§ WHAT THE TASK REQUIRES
Please reproduce the data below exactly, from the first line through the line containing "(fpsHistory s) true", and leave every later line out.

§ Source data
——————

(** [startMonitoring] / [stopMonitoring] with the effect they trigger:
    the effect schedules the first callback, its clean-up cancels the
    pending one.  [setIsMonitoring] commits a render when it changes the
    cell. *)
Definition startMonitoring (s : state) : state :=
  mkState (fps s) (performanceLevel s) true (frameCount s) (lastTime s)
          (fpsHistory s) true
          (if isMonitoring s then avgFPS s else renderedAvgFPS (fpsHistory s)).
Definition stopMonitoring (s : state) : state :=
  mkState (fps s) (performanceLevel s) false (frameCount s) (lastTime s)
          (fpsHistory s) false
          (if isMonitoring s then renderedAvgFPS (fpsHistory s) else avgFPS s).

(** What can happen to an instance: an animation frame at a given time,
    one of the two buttons, or a render of the component that calls the
    hook. *)
Inductive event : Set :=
| Frame (now : Q)
| Start
| Stop
| Render.

(** A frame runs [measureFPS] only when a callback is pending. *)
Definition step (e : event) (s : state) : state * option Z :=
  match e with
  | Frame now => if animationFrame s then measureFPS now s else (s, None)
  | Start => (startMonitoring s, None)
  | Stop => (stopMonitoring s, None)
  | Render => (render s, None)
  end.

(** Running a sequence of events; the samples passed to [setFps] are
    collected in the order they were produced. *)
Fixpoint run (es : list event) (s : state) : state * list Z :=
  match es with
  | [] => (s, [])
  | e :: es' =>
      let '(s1, o) := step e s in
      let '(s2, ws) := run es' s1 in
      (s2, match o with Some w => w :: ws | None => ws end)
  end.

——————

§ SOLUTION
(** [startMonitoring] / [stopMonitoring] with the effect they trigger:
    the effect schedules the first callback, its clean-up cancels the
    pending one.  [setIsMonitoring] commits a render when it changes the
    cell. *)
Definition startMonitoring (s : state) : state :=
  mkState (fps s) (performanceLevel s) true (frameCount s) (lastTime s)
          (fpsHistory s) true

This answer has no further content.